» WORK TASK
Return each line of the listing that follows in which the string "filter" can be found.

» DATA
(** [create_sentiment_metrics_summary(df)] *)
Definition create_sentiment_metrics_summary (df : DataFrame) : result dict :=
  if df_empty df then Ok []
  else
    let total_texts := df_len df in
    sentiments <- df_getitem df "sentiment" ;;
    sentiment_counts <- value_counts sentiments ;;
    let positive_count := value_count sentiment_counts "Positive" in
    let negative_count := value_count sentiment_counts "Negative" in
    let neutral_count := value_count sentiment_counts "Neutral" in
    let positive_pct := percentage positive_count total_texts in
    let negative_pct := percentage negative_count total_texts in
    let neutral_pct := percentage neutral_count total_texts in
    avg_confidence <- column_mean df "confidence" ;;
    avg_polarity <- column_mean df "polarity" ;;
    avg_subjectivity <- column_mean df "subjectivity" ;;
    Ok [ ("total_texts", PInt total_texts);
         ("positive_count", PInt positive_count);
         ("negative_count", PInt negative_count);
         ("neutral_count", PInt neutral_count);
         ("positive_pct", positive_pct);
         ("negative_pct", negative_pct);
         ("neutral_pct", neutral_pct);
         ("avg_confidence", avg_confidence);
         ("avg_polarity", avg_polarity);
         ("avg_subjectivity", avg_subjectivity) ].

End Pipeline.

(** ** Specification-side notions *)

(** An external call that fails only because its resource is missing. *)
Definition only_LookupError {A : Type} (r : result A) : Prop :=
  forall e, r = Raise e -> e = LookupError.

(** The stop-word set and the tokens that [extract_keywords] works with. *)
Definition stop_words_in_use (stopwords_words_english : result (list string))
  : list string :=
  match stopwords_words_english with
  | Ok stop_words => stop_words
  | Raise _ => fallback_stop_words
  end.

Definition tokens_in_use (word_tokenize : string -> result (list string))
  (text : string) : list string :=
  match word_tokenize (lower text) with
  | Ok word_tokens => word_tokens
  | Raise _ => split (lower text)
  end.

(** Position of the first occurrence of [w] in [l] ([length l] if none). *)
Fixpoint first_index (w : string) (l : list string) : nat :=
  match l with
  | [] => 0
  | x :: xs => if String.eqb x w then 0 else S (first_index w xs)
  end.

(** Number of occurrences of [w] in [l]. *)
Definition frequency (l : list string) (w : string) : nat :=
  count_occ string_dec l w.

(** Number of distinct words of [l]. *)
Definition distinct (l : list string) : nat :=
  length (nodup string_dec l).

(** The count that a counter holds for [w] (0 when [w] is not a key). *)
Fixpoint counter_get (c : counter) (w : string) : nat :=
  match c with
  | [] => 0
  | (k, n) :: c' => if String.eqb k w then n else counter_get c' w
  end.

(** No upper-case letter: the string is its own [lower()]. *)
Definition no_upper (s : string) : bool :=
  all_chars (fun c => negb (is_upper_char c)) s.

(** [a] is ranked before [b]: more frequent, or as frequent and first
    seen earlier. *)
Definition ranked_before (l : list string) (a b : string) : Prop :=
  frequency l b < frequency l a \/
  (frequency l a = frequency l b /\ first_index a l < first_index b l).

(** The order that a stable descending sort by count produces from an
    input in which [earlier a b] holds whenever [a] stands before [b]. *)
Definition count_then_earlier (earlier : string * nat -> string * nat -> Prop)
  (a b : string * nat) : Prop :=
  snd b < snd a \/ (snd a = snd b /\ earlier a b).

Definition batch_columns : list string :=
  ["text"; "sentiment"; "confidence"; "polarity"; "subjectivity";
   "keywords"; "source"; "date"].

Definition result_columns : list string := batch_columns ++ ["explanation"].

(** The column [col] of the frame, whether [value_counts] can count
    it: none of its cells is a list; and whether [column_mean] can
    average it: it is missing, or all its cells are numeric. *)
Definition column_values (df : DataFrame) (col : string) : list pyval :=
  map (fun row => dict_get row col (PFloat S754_nan)) df.
Definition countable (df : DataFrame) (col : string) : bool :=
  forallb is_hashable (column_values df col).

Definition averageable (df : DataFrame) (col : string) : bool :=
  negb (mem col (df_columns df)) || forallb is_numeric (column_values df col).

Definition metric_fields : list string :=
  ["total_texts"; "positive_count"; "negative_count"; "neutral_count";
   "positive_pct"; "negative_pct"; "neutral_pct";
   "avg_confidence"; "avg_polarity"; "avg_subjectivity"].

(** A record whose text is a string. *)
Definition has_str_text (text_item : dict) : Prop :=
  exists s, dict_lookup text_item "text" = Some (PStr s).

(** The row that the orchestrator builds for [text_item]. *)
Definition is_batch_row (text_item row : dict) : Prop :=
  exists text sentiment confidence polarity subjectivity keywords,
    dict_lookup text_item "text" = Some text /\
    row = [ ("text", text);
            ("sentiment", PStr sentiment);
            ("confidence", PFloat confidence);
            ("polarity", PFloat polarity);
            ("subjectivity", PFloat subjectivity);
            ("keywords", PList keywords);
            ("source", dict_get text_item "source" (PStr "N/A"));
            ("date", dict_get text_item "date" (PStr "N/A")) ].

(** The row after the caller has added its explanation. *)
Definition is_explained (row explained : dict) : Prop :=
  exists explanation, explained = row ++ [("explanation", PStr explanation)].

(** ** Concrete capabilities, for running the pipeline on examples *)

Definition float_half : float := S754_finite false 4503599627370496 (-53).
Definition float_minus_half : float := S754_finite true 4503599627370496 (-53).

(** A two-word lexicon. *)
Definition toy_sentiment (s : string) : float * float :=
  if mem "good" (split (lower s)) then (float_half, float_one)
  else if mem "bad" (split (lower s)) then (float_minus_half, float_one)
  else (float_zero, float_zero).

(** The NLTK data is not installed. *)
Definition no_corpus : result (list string) := Raise LookupError.
Definition no_tokenizer (s : string) : result (list string) := Raise LookupError.

(** The NLTK data is installed. *)
Definition toy_corpus : result (list string) := Ok ["the"; "on"; "and"; "is"].
Definition toy_tokenizer (s : string) : result (list string) := Ok (split s).

Definition toy_format_2f (v : pyval) : result string :=
  match v with
  | PFloat (S754_zero _) => Ok "0.00"
  | PFloat (S754_finite false _ _) => Ok "0.50"
  | PFloat (S754_finite true _ _) => Ok "-0.50"
  | PFloat S754_nan => Ok "nan"
  | PFloat (S754_infinity false) => Ok "inf"
  | PFloat (S754_infinity true) => Ok "-inf"
  | PInt z => Ok (String.append (str_of_int z) ".00")
  | _ => Raise TypeError
  end.

Definition toy_str_other (v : pyval) : string := "nan".

Definition toy_mean (series : list pyval) : pyval := PFloat float_zero.

Definition cat_text : string := "The cat sat on the mat and the cat slept".

(** Two records, one without a date and one without a source. *)
Definition two_records : list dict :=
  [ [("text", PStr "This is good"); ("source", PStr "survey")];
    [("text", PStr "bad bad day"); ("date", PStr "2024-05-01")] ].

(** Two records without source and date. *)
Definition bare_records : list dict :=
  [ [("text", PStr "good")]; [("text", PStr "bad")] ].

(** A batch whose second text is the number 5. *)
Definition mixed_records : list dict :=
  [ [("text", PStr "good")]; [("text", PInt 5)] ].

(** The same cells as rows of an uploaded file. *)
Definition uploaded_rows : DataFrame :=
  [ [("text", PStr "good"); ("file_source", PStr "a.csv")];
    [("text", PInt 5); ("file_source", PStr "a.csv")] ].

(** ** More of [app.py] and of [export_utils.py] *)

(** [s.lstrip()], [s.rstrip()] and [s.strip()] *)
Fixpoint lstrip (s : string) : string :=
  match s with
  | EmptyString => EmptyString
  | String c s' => if is_space_char c then lstrip s' else s
  end.

Fixpoint rstrip (s : string) : string :=
  match s with
  | EmptyString => EmptyString
  | String c s' =>
      match rstrip s' with
      | EmptyString => if is_space_char c then EmptyString else String c EmptyString
      | kept => String c kept
      end
  end.

Definition strip (s : string) : string := rstrip (lstrip s).

(** A string that does not begin with whitespace. *)
Definition starts_clean (s : string) : Prop :=
  match s with
  | EmptyString => True
  | String c _ => is_space_char c = false
  end.

(** The truth value of a string: it is not empty. *)
Definition truthy (s : string) : bool := negb (String.length s =? 0).

Definition newline : ascii := ascii_of_nat 10.

(** [s.split(sep)] for a separator of one character: the pieces between
    the separators, empty pieces included. *)
Fixpoint split_on (sep : ascii) (s : string) : list string :=
  match s with
  | EmptyString => [EmptyString]
  | String c s' =>
      if Ascii.eqb c sep then EmptyString :: split_on sep s'
      else match split_on sep s' with
           | piece :: pieces => String c piece :: pieces
           | [] => [String c EmptyString]
           end
  end.

(** [[line.strip() for line in content.split('\n') if line.strip()]] *)
Definition nonblank_lines (content : string) : list string :=
  map strip (filter (fun line => truthy (strip line)) (split_on newline content)).
Definition run (E : env) (posts_limit : Z) (polite_delay_ms : N)
  : result summary * world :=
  reddit_hot_comments_to_csv E "x" posts_limit 200 2 "confidence" polite_delay_ms
    initial_world.

Definition results_of (E : env) (posts_limit : Z) (polite_delay_ms : N)
  : result (list item) * world :=
  collect_results E "x" posts_limit 200 2 "confidence" polite_delay_ms initial_world.

End Demo.

(** ** Malformed answers *)

(** A comment node whose [data] is null. *)
Definition null_data_answer : json :=
  JArr [JObj [];
        JObj [("data",
               JObj [("children",
                      JArr [JObj [("kind", JStr "t1"); ("data", JNull)]])])]].

Definition null_data_env : env :=
  {| env_listing := fun _ _ => ListingResponse Demo.listing;
     env_comments := fun _ _ => CommentsJson null_data_answer;
     env_timestamp := "2024-05-01_12-00-00";
     env_write_error := None |}.

(** ** Counting effects *)

Definition is_listing_get (ev : event) : bool :=
  match ev with
  | EvListingGet _ _ => true
  | _ => false
  end.

Definition is_comment_get (ev : event) : bool :=
  match ev with
  | EvCommentGet _ => true
  | _ => false
  end.


Definition count_events (p : event -> bool) (evs : list event) : nat :=
  length (List.filter p evs).

(** The comment requests of a trace, oldest first. *)
Fixpoint comment_requests (evs : list event) : list comment_request :=
  match evs with
  | [] => []
  | EvCommentGet req :: rest => req :: comment_requests rest
  | _ :: rest => comment_requests rest
  end.

(** The request the loop sends for a listing entry: the [id] of the entry
    (null when missing) and the parameters of the run. *)
Definition request_of_entry (subreddit : string) (comments_limit depth : Z)
    (sort : string) (child : json) : comment_request :=
  {| req_subreddit := subreddit;
     req_post_id := node_field child "id";
     req_limit := comments_limit;
     req_depth := depth;
     req_sort := sort |}.

(** The exceptions dynamic typing can raise inside the loop. *)
Definition is_type_error (e : pyexc) : bool :=
  match e with
  | AttributeError | TypeError => true
  | _ => false
  end.

(** The rank written in a row. *)
Definition row_rank (r : csv_row) : Z :=
  match row_post_index_in_hot r with
  | JInt k => k
  | _ => 0%Z
  end.
(** * convexSPPExplorator::getExplorationPath — a shallow embedding

    Source: ipa_room_exploration/common/src/convex_sensor_placement_explorator.cpp

    The planner discretises a room map into cells and candidate sensing
    poses, builds the binary visibility matrix V, runs the re-weighted
    convex relaxation loop against the external LP solver (QSopt), reduces
    the problem and solves it once more as an integer program.

    C++ [float] and [double] values are IEEE-754 binary32 / binary64 numbers,
    modelled with the executable specification [SpecFloat] of the standard
    library (round to nearest even, no NaN payload).  Integers are [Z] with
    the wrap-around of their width written out. *)

From Stdlib Require Import ZArith Bool Lia.
From Stdlib Require Import Floats.SpecFloat.
From Stdlib Require Strings.Ascii Strings.String DecimalString.
From stdpp Require Import base option list.

Local Open Scope Z_scope.
Import Ascii.AsciiSyntax String.StringSyntax.
Local Delimit Scope string_scope with string.

(** ** IEEE-754 arithmetic of the two C++ floating types *)

(** [double]: binary64. *)
Module D.
Definition prec : Z := 53.
Definition emax : Z := 1024.
Definition add := SFadd prec emax.
Definition sub := SFsub prec emax.
Definition mul := SFmul prec emax.
Definition div := SFdiv prec emax.
Definition sqrt := SFsqrt prec emax.
(** conversion of an integer value (int, uint, size_t) to double *)
Definition of_Z (z : Z) : spec_float := binary_normalize prec emax z 0 false.
(** conversion of a finite value of another format, correctly rounded *)
Definition round (x : spec_float) : spec_float :=
  match x with
  | S754_finite s m e => binary_round prec emax s m e
  | _ => x
  end.
(** a decimal literal [n / 10^k], correctly rounded as the compiler does *)
Definition lit (n : Z) (pow10 : Z) : spec_float := div (of_Z n) (of_Z (10 ^ pow10)).
End D.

» OUTPUT FOR THIS EXERCISE
  map strip (filter (fun line => truthy (strip line)) (split_on newline content)).
  length (List.filter p evs).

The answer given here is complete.